PS> Get-AzWebApp -Name FunctionApp123456
Name State ResourceGroup EnabledHostNames Location
---- ----- ------------- ---------------- --------
FunctionApp123456 Running FunctionApp123456_group {functionapp123456.azurewebsites.net, functionapp… Central US
### Current state of the settings
PS> $FunctionApp= Get-AzWebApp -Name FunctionApp123456
PS> $FunctionApp.HttpsOnly
False
### Updating the settings to allow only HTTPS connections
PS> Set-AzWebApp -Name FunctionApp123456 -ResourceGroupName FunctionApp123456_group -HttpsOnly $true
Name State ResourceGroup EnabledHostNames Location
---- ----- ------------- ---------------- --------
FunctionApp123456 Running FunctionApp123456_group {functionapp123456.azurewebsites.net, functionapp… Central US
### Validating the new state of the "HTTPS Only" setting
PS> $FunctionApp= Get-AzWebApp -Name FunctionApp123456
PS> $FunctionApp.HttpsOnly
True
Why enforce HTTPS on Function Apps?
HTTPS is a de-facto standard at this point, and using non-encrypted protocols should be chosen only if it is a strict requirement (for example when using very old clients). In modern times – it should never be allowed by default. Plaintext HTTP protocol is a product of its times – with less access to the network, less use-cases for web and with less threat actors. We live in a completely different times right now. If you plug in an unpatched device to the network – you can set a timer on, and you will be surprised how fast the first unwelcomed visitors will come. With that in mind – the current approach is to put as little trust as possible into parts of any workflow. Cause even if the component is in good care at a specific moment – it might get compromised in future. And a trust put into this component will get other components compromised.

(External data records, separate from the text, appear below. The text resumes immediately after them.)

(** A publish into an empty buffer that no timer covers arms one. *)
Lemma publish_arms cfg s p :
  php s = Idle -> pool_open s = true -> publishes (buffer s) = [] -> bytes (buffer s) = 0 ->
  timer_pending (tasks s) = false -> np_len p <= PUBLISH_BUFFER_MAX_BYTES ->
  0 < flush_interval cfg -> 1 < flush_threshold cfg ->
  exists s', run cfg (buffering p) s = Some s' /\ publishes (buffer s') = [p] /\
    last_flush (buffer s') = Some (now s) /\ now s' = now s /\ drains (tasks s') = drains (tasks s) /\
    timers (tasks s') = timers (tasks s) ++ [TimerSpawned].
Proof.
  intros Hpc Ho Hpub Hby Htp Hlen Hi Hth. destruct s as [[pub by' lf] er [dr dh ti th pm tp] fl lg nw pc].
  unfold pool_open in Ho. simpl in Hpc, Ho, Hpub, Hby, Htp. subst. unfold buffering. cbn [run step php call].
  unfold publish, pool_open. cbn [flags]. rewrite Ho. cbn [negb]. unfold would_overflow, buffered_len. cbn [buffer bytes publishes].
  rewrite (proj2 (Z.ltb_ge _ _)) by (by simpl).
  change ((PUBLISH_BUFFER_MAX_MESSAGES <=? Z.of_nat (length (@nil NativePublish))) || false) with false.
  cbn. unfold decide_flush, should_flush, buffered_len. cbn.
  rewrite Z.sub_diag, (proj2 (Z.leb_gt (flush_threshold cfg) (Z.of_nat 1))), (proj2 (Z.leb_gt (flush_interval cfg) 0)) by lia.
  cbn. unfold surface, surface_publish_errors. cbn. destruct (pending_errors er); cbn; eexists; done.
Qed.
Lemma find_known d :
  (forall d1 d2, d1 ∈ ds -> d2 ∈ ds ->
     destination_hash sha256 d1 = destination_hash sha256 d2 -> d1 = d2) ->
  d ∈ ds ->
  find (fun k => String.eqb k.1 (destination_hash sha256 d)) known_names =
    Some (destination_hash sha256 d, expected_queue_names sha256 p d).
Proof.
  intros Hinj Hd. unfold known_names, sweep_known.
  assert (forall l, (forall x, x ∈ l -> x ∈ ds) -> d ∈ l ->
    find (fun k => String.eqb k.1 (destination_hash sha256 d))
      ((fun d => (destination_hash sha256 d, expected_queue_names sha256 p d)) <$> l) =
    Some (destination_hash sha256 d, expected_queue_names sha256 p d)) as Haux; [|by apply Haux].
  induction l as [|x l IH]; intros Hsub Hin; [by apply elem_of_nil in Hin|]. simpl.
  destruct (String.eqb_spec (destination_hash sha256 x) (destination_hash sha256 d)) as [E|E].
  - assert (x = d) as ->; [|done]. apply Hinj; [apply Hsub; by left|done|done].
  - apply IH; [intros; apply Hsub; by right|]. apply elem_of_cons in Hin as [->|]; [done|done].
Qed.

Lemma hash_nonempty d : exists c s, destination_hash sha256 d = String c s.
Proof.
  pose proof (hex_prefix_length (d_exchange d +:+ String (ascii_of_nat 0) (d_routing_key d)) 16 ltac:(lia)) as H.
  unfold destination_hash. destruct (hex_prefix _ 16) as [|c s]; [done|]. eauto.
Qed.

(** A name the current plan produces for a known destination is kept. *)
Lemma classify_expected d name :
  (forall d1 d2, d1 ∈ ds -> d2 ∈ ds ->
     destination_hash sha256 d1 = destination_hash sha256 d2 -> d1 = d2) ->
  d ∈ ds -> name ∈ expected_queue_names sha256 p d ->
  classify_candidate name known_names = Some InCurrentPlan.
Proof.
  intros Hinj Hd Hn. unfold classify_candidate.
  assert (exists r, name = DELAY_QUEUE_PREFIX +:+ (destination_hash sha256 d +:+ String "."%char r)) as [r Hr].
  { apply list_elem_of_fmap in Hn as (b & -> & _). eexists. reflexivity. }
  rewrite Hr at 1. rewrite prefix_app. cbn [negb].
  rewrite Hr at 1. rewrite drop_app, split_once_app by apply hex_prefix_no_dot.
  pose proof (find_known d Hinj Hd) as Hf. destruct (hash_nonempty d) as (c & s & Hh). rewrite Hh in *.
  rewrite Hf.
  assert (existsb (String.eqb name) (expected_queue_names sha256 p d) = true) as ->; [|done].
  apply existsb_exists. exists name. split; [by apply list_elem_of_In|apply String.eqb_refl].
Qed.
(* ===== verification/DelayRouting.v ===== *)
(** * Routing delayed publications

    Models [publisher/delay.rs]: the single routing point of delayed
    publications shared by the confirmed path (publisher actor) and the blind
    path (publish pump), and the lazy declaration of the infrastructure they
    are routed through. The broker's answers to declarations are inputs. *)

From S2P Require Import Prelude Transport Publication DelayTopology.
Import Transport Publication DelayTopology.
Local Open Scope Z_scope.
Local Open Scope rabbit_scope.

Module DelayRouting.

(** ** Data *)

Record DelayedRoute := mkDelayedRoute {
  dr_exchange : string;
  dr_routing_key : string;
  dr_delay_ms : Z;
  dr_queue : option QueueSpec
}.

(** A declaration sent to the broker. *)
Inductive Declaration :=
| DeclareExchange (spec : ExchangeSpec)
| DeclareQueue (spec : QueueSpec).

Section Routing.
Variable sha256 : string -> string.

(** ** Operations *)

(** [DelayRouter::route]; [delay_ms] is an [i64]. *)
Definition route (strategy : DelayStrategy) (d : Destination) (delay_ms : Z)
  : result DelayedRoute string :=
  let? delay_ms := ok_or (try_from U64_MAX delay_ms) "delay cannot be negative"%string in
  let delay := from_millis delay_ms in
  match strategy with
  | PluginStrategy =>
      Ok (mkDelayedRoute (delayed_exchange_name (d_exchange d)) (d_routing_key d) delay_ms None)
  | TtlBuckets plan =>
      let? queue := queue_for sha256 plan d delay in
      Ok (mkDelayedRoute "" (q_name queue) delay_ms (Some queue))
  end.

(** [i64::try_from(requested).unwrap_or(i64::MAX)] *)
Definition clamp_i64 (v : Z) : Z := if v <=? I64_MAX then v else I64_MAX.

Definition route_transport_request (request : PublishRequest) (strategy : option DelayStrategy)
    (mandatory : bool) : result WireRequest PublishError :=
  let requested_delay := default 0 (mp_delay_ms (r_properties request)) in
  let? routed :=
    (if requested_delay =? 0 then Ok None
     else
       let? strategy := ok_or strategy
         (pe_new EInvalidRequest "delay_ms is set but no delay strategy is configured") in
       let? route := map_err (pe_new EInvalidRequest)
         (route strategy (r_destination request) (clamp_i64 requested_delay)) in
       Ok (Some (dr_exchange route, dr_routing_key route,
                 match dr_queue route with None => Some (dr_delay_ms route) | Some _ => None end)))
    in
  let '(exchange, routing_key, delay_ms, mandatory) :=
    match routed with
    | Some (exchange, routing_key, delay_ms) =>
        (exchange, routing_key, delay_ms,
         mandatory && match delay_ms with None => true | Some _ => false end)
    | None =>
        (d_exchange (r_destination request), d_routing_key (r_destination request),
         mp_delay_ms (r_properties request), mandatory)
    end in
  let properties := r_properties request in
  Ok (mkWireRequest exchange routing_key (r_payload request) mandatory
        (mkPublishProperties (mp_content_type properties) (mp_correlation_id properties)
           (Some (mp_message_id properties)) delay_ms (mp_headers properties) true)).

(** [ensure_delay_topology]: the result, the updated cache of declared names
    and the declarations sent to the broker. [declare_exchange] and
    [declare_queue] are the channel's answers. *)
Definition ensure_delay_topology
    (declare_exchange : ExchangeSpec -> result unit TransportError)
    (declare_queue : QueueSpec -> result unit TransportError)
    (strategy : DelayStrategy) (d : Destination) (delay_ms : Z) (declared : gset string)
  : result unit PublishError * gset string * list Declaration :=
  match map_err (pe_new EInvalidRequest) (route strategy d (clamp_i64 delay_ms)) with
  | Err e => (Err e, declared, [])
  | Ok route =>
      match dr_queue route with
      | None =>
          if decide (dr_exchange route ∈ declared) then (Ok tt, declared, [])
          else
            let spec := delayed_exchange_spec (dr_exchange route) in
            match declare_exchange spec with
            | Ok _ => (Ok tt, {[dr_exchange route]} ∪ declared, [DeclareExchange spec])
            | Err error =>
                (Err (pe_new ETransport (te_message error)), declared, [DeclareExchange spec])
            end
      | Some queue_spec =>
          if decide (q_name queue_spec ∈ declared) then (Ok tt, declared, [])
          else
            match declare_queue queue_spec with
            | Ok _ => (Ok tt, {[q_name queue_spec]} ∪ declared, [DeclareQueue queue_spec])
            | Err error =>
                (Err (pe_new ETransport (te_message error)), declared, [DeclareQueue queue_spec])
            end
      end
  end.

(** ** Theorems *)

Lemma app_delayed_neq s : s +:+ ".delayed" <> s.
Proof.
  intros H. apply (f_equal String.length) in H. rewrite append_length in H. simpl in H. lia.
Qed.

Lemma delayed_exchange_name_neq x : delayed_exchange_name x <> x.
Proof. destruct x as [|c x]; [done|]. apply app_delayed_neq. Qed.

(** What a successfully routed positive delay looks like. *)
Definition delayed_route_ok (request : PublishRequest) (delay : Z) (mandatory : bool)
    (strategy : DelayStrategy) (w : WireRequest) : Prop :=
  match strategy with
  | PluginStrategy =>
      w_exchange w = delayed_exchange_name (d_exchange (r_destination request)) /\
      w_routing_key w = d_routing_key (r_destination request) /\
      pp_delay_ms (w_properties w) = Some (clamp_i64 delay) /\ w_mandatory w = false
  | TtlBuckets plan =>
      exists q, queue_for sha256 plan (r_destination request) (from_millis (clamp_i64 delay)) = Ok q /\
        w_exchange w = EmptyString /\ w_routing_key w = q_name q /\
        pp_delay_ms (w_properties w) = None /\ w_mandatory w = mandatory
  end.

Lemma clamp_i64_try v : 0 <= v -> try_from U64_MAX (clamp_i64 v) = Some (clamp_i64 v).
Proof.
  intros Hv. apply try_from_Some. unfold clamp_i64, U64_MAX, I64_MAX.
  destruct (v <=? _) eqn:E; zbool; lia.
Qed.

Lemma route_clamped strategy d delay :
  0 <= delay ->
  route strategy d (clamp_i64 delay) =
  match strategy with
  | PluginStrategy =>
      Ok (mkDelayedRoute (delayed_exchange_name (d_exchange d)) (d_routing_key d) (clamp_i64 delay) None)
  | TtlBuckets plan =>
      let? q := queue_for sha256 plan d (from_millis (clamp_i64 delay)) in
      Ok (mkDelayedRoute "" (q_name q) (clamp_i64 delay) (Some q))
  end.
Proof. intros H. unfold route. by rewrite clamp_i64_try. Qed.

(** A positive delay never executes immediately: a routed delayed
    publication goes to the delayed exchange with its [x-delay] (and without
    the mandatory flag the plugin cannot honour), or to the default exchange
    with the synthesized TTL queue as routing key and no [x-delay]; never to
    its original exchange under the plugin strategy. It is refused as an
    invalid request exactly when no strategy is compiled or no bucket can
    hold the delay. *)
Theorem delayed_request_routed request strategy mandatory delay :
  mp_delay_ms (r_properties request) = Some delay -> 0 < delay ->
  match route_transport_request request strategy mandatory with
  | Ok w =>
      exists s, strategy = Some s /\ delayed_route_ok request delay mandatory s w /\
        (s = PluginStrategy -> w_exchange w <> d_exchange (r_destination request)) /\
        w_payload w = r_payload request /\
        pp_message_id (w_properties w) = Some (mp_message_id (r_properties request))
  | Err e =>
      pe_kind e = EInvalidRequest /\
      (strategy = None \/ exists plan, strategy = Some (TtlBuckets plan) /\
         is_ok (bucket_for plan (from_millis (clamp_i64 delay))) = false)
  end.
Proof.
  intros Hd Hpos. unfold route_transport_request. rewrite Hd. simpl default.
  destruct (delay =? 0) eqn:E; zbool; [lia|]. destruct strategy as [s|]; simpl; [|by split; [|left]].
  rewrite route_clamped by lia. destruct s as [|plan]; simpl.
  - rewrite andb_false_r. eexists. split; [reflexivity|]. split; [done|]. split; [|done].
    intros _. apply delayed_exchange_name_neq.
  - destruct (queue_for sha256 plan (r_destination request) _) as [q|e] eqn:Eq; simpl.
    + rewrite andb_true_r. eexists. split; [reflexivity|]. split; [|done]. exists q. done.
    + split; [done|]. right. exists plan. split; [done|]. unfold queue_for in Eq.
      destruct (bucket_for plan _); done.
Qed.

(** The name of the infrastructure a wire request is sent through. *)
Definition infrastructure (w : WireRequest) : string :=
  match w_exchange w with EmptyString => w_routing_key w | x => x end.

(** Lazy declaration: a successful [ensure_delay_topology] leaves the
    infrastructure the routed request is sent through in the cache, sends at
    most one declaration, none when the name was already cached; a failure
    leaves the cache unchanged; and repeating a successful call declares
    nothing, whatever the broker would answer. *)
Theorem ensure_delay_topology_spec dx dq strategy request delay declared mandatory :
  mp_delay_ms (r_properties request) = Some delay -> 0 < delay ->
  match ensure_delay_topology dx dq strategy (r_destination request) delay declared with
  | (Ok _, declared', sent) =>
      (exists w, route_transport_request request (Some strategy) mandatory = Ok w /\
         infrastructure w ∈ declared' /\ (infrastructure w ∈ declared -> sent = [])) /\
      declared ⊆ declared' /\ (length sent <= 1)%nat /\
      (forall dx' dq', ensure_delay_topology dx' dq' strategy (r_destination request) delay declared'
         = (Ok tt, declared', []))
  | (Err _, declared', sent) => declared' = declared /\ (length sent <= 1)%nat
  end.
Proof.
  intros Hd Hpos. unfold ensure_delay_topology, route_transport_request. rewrite Hd. simpl default.
  destruct (delay =? 0) eqn:E; zbool; [lia|]. simpl ok_or. rewrite !route_clamped by lia.
  destruct strategy as [|plan]; simpl.
  - assert (forall s, match delayed_exchange_name s with EmptyString => d_routing_key (r_destination request) | x => x end
        = delayed_exchange_name s) as Hinf by (by intros [|]).
    destruct (decide (delayed_exchange_name _ ∈ declared)) as [Hin|Hnin].
    + repeat split; [|done|simpl; lia|].
      * eexists. split; [reflexivity|]. unfold infrastructure; simpl. rewrite Hinf. done.
      * intros dx' dq'. rewrite decide_True by done. done.
    + destruct (dx _) as [[]|e]; [|by split; [|simpl; lia]].
      repeat split; [|set_solver|simpl; lia|].
      * eexists. split; [reflexivity|]. unfold infrastructure; simpl. rewrite Hinf. set_solver.
      * intros dx' dq'. rewrite decide_True by set_solver. done.
  - destruct (queue_for sha256 plan (r_destination request) _) as [q|e] eqn:Eq; simpl; [|by split; [|lia]].
    destruct (decide (q_name q ∈ declared)) as [Hin|Hnin].
    + repeat split; [|done|simpl; lia|].
      * eexists. split; [reflexivity|]. done.
      * intros dx' dq'. rewrite decide_True by done. done.
    + destruct (dq _) as [[]|e]; [|by split; [|simpl; lia]].
      repeat split; [|set_solver|simpl; lia|].
      * eexists. split; [reflexivity|]. unfold infrastructure; simpl. set_solver.
      * intros dx' dq'. rewrite decide_True by set_solver. done.
Qed.

End Routing.

(** ** Witnesses *)

Definition delayed_job : PublishRequest :=
  mkPublishRequest orders "{}" (mkMessageProperties "m1" None None (Some 6000) []) 0.

Lemma delayed_request_routed_witness :
  exists w, route_transport_request toy_digest delayed_job (Some PluginStrategy) true = Ok w /\
    w_exchange w = "shop.delayed" /\ w_exchange w <> "shop".
Proof.
  pose proof (delayed_request_routed toy_digest delayed_job (Some PluginStrategy) true 6000 eq_refl ltac:(lia)) as H.
  destruct (route_transport_request toy_digest delayed_job (Some PluginStrategy) true) as [w|e] eqn:E.
  - destruct H as (s & Hs & Hok & Hne & _). injection Hs as <-. exists w.
    split; [reflexivity|]. split; [apply Hok|]. by apply Hne.
  - exfalso. vm_compute in E. discriminate E.
Defined.

Lemma ensure_delay_topology_spec_witness :
  exists declared' sent,
    ensure_delay_topology toy_digest (fun _ => Ok tt) (fun _ => Ok tt) (TtlBuckets default_plan)
      orders 6000 ∅ = (Ok tt, declared', sent) /\ (length sent <= 1)%nat.
Proof.
  pose proof (ensure_delay_topology_spec toy_digest (fun _ => Ok tt) (fun _ => Ok tt) (TtlBuckets default_plan)
    delayed_job 6000 ∅ true eq_refl ltac:(lia)) as H.
  change (r_destination delayed_job) with orders in H.
  destruct (ensure_delay_topology toy_digest _ _ (TtlBuckets default_plan) orders 6000 ∅)
    as [[[[]|e] declared'] sent] eqn:E.
  - exists declared', sent. split; [reflexivity|]. apply H.
  - exfalso. vm_compute in E. discriminate E.
Defined.

End DelayRouting.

This is where TLS comes in (the encryption mechanism in HTTPS). It encrypts contents of your web requests and responses – so that third parties like ISPs or local network administrators didn’t have the visibility over the traffic. But those are not the only benefits. Through the system of trusted authorities – it is able to validate if the server was validated by the given authority, and – most importantly – if the server is who it claims to be. And the third benefit: once the traffic is encrypted between the client and server, once the server is validated to be who it is supposed to be – it also makes sure the encrypted traffic between validated parties does not get modified by any other party. It makes sure every request and response remains encrypted, unchanged, and originated from the right source.
It’s a lot of value for a single switch in Azure Portal, right?
Impact of the recommendation of Defender for cloud
Services lacking encryption are noticed by Defender for cloud and the recommendations are marked with impact “MEDIUM” or “HIGH”. Make sure to review those recommendations, as enforcing HTTPS on a Function App is not the only recommendation from this basket. Other components like Api Apps require the same treatment. And for the Function Apps themselves – make sure you implement encryption wherever possible. For the deployment you should not allow plaintext FTP and enforce FTPS.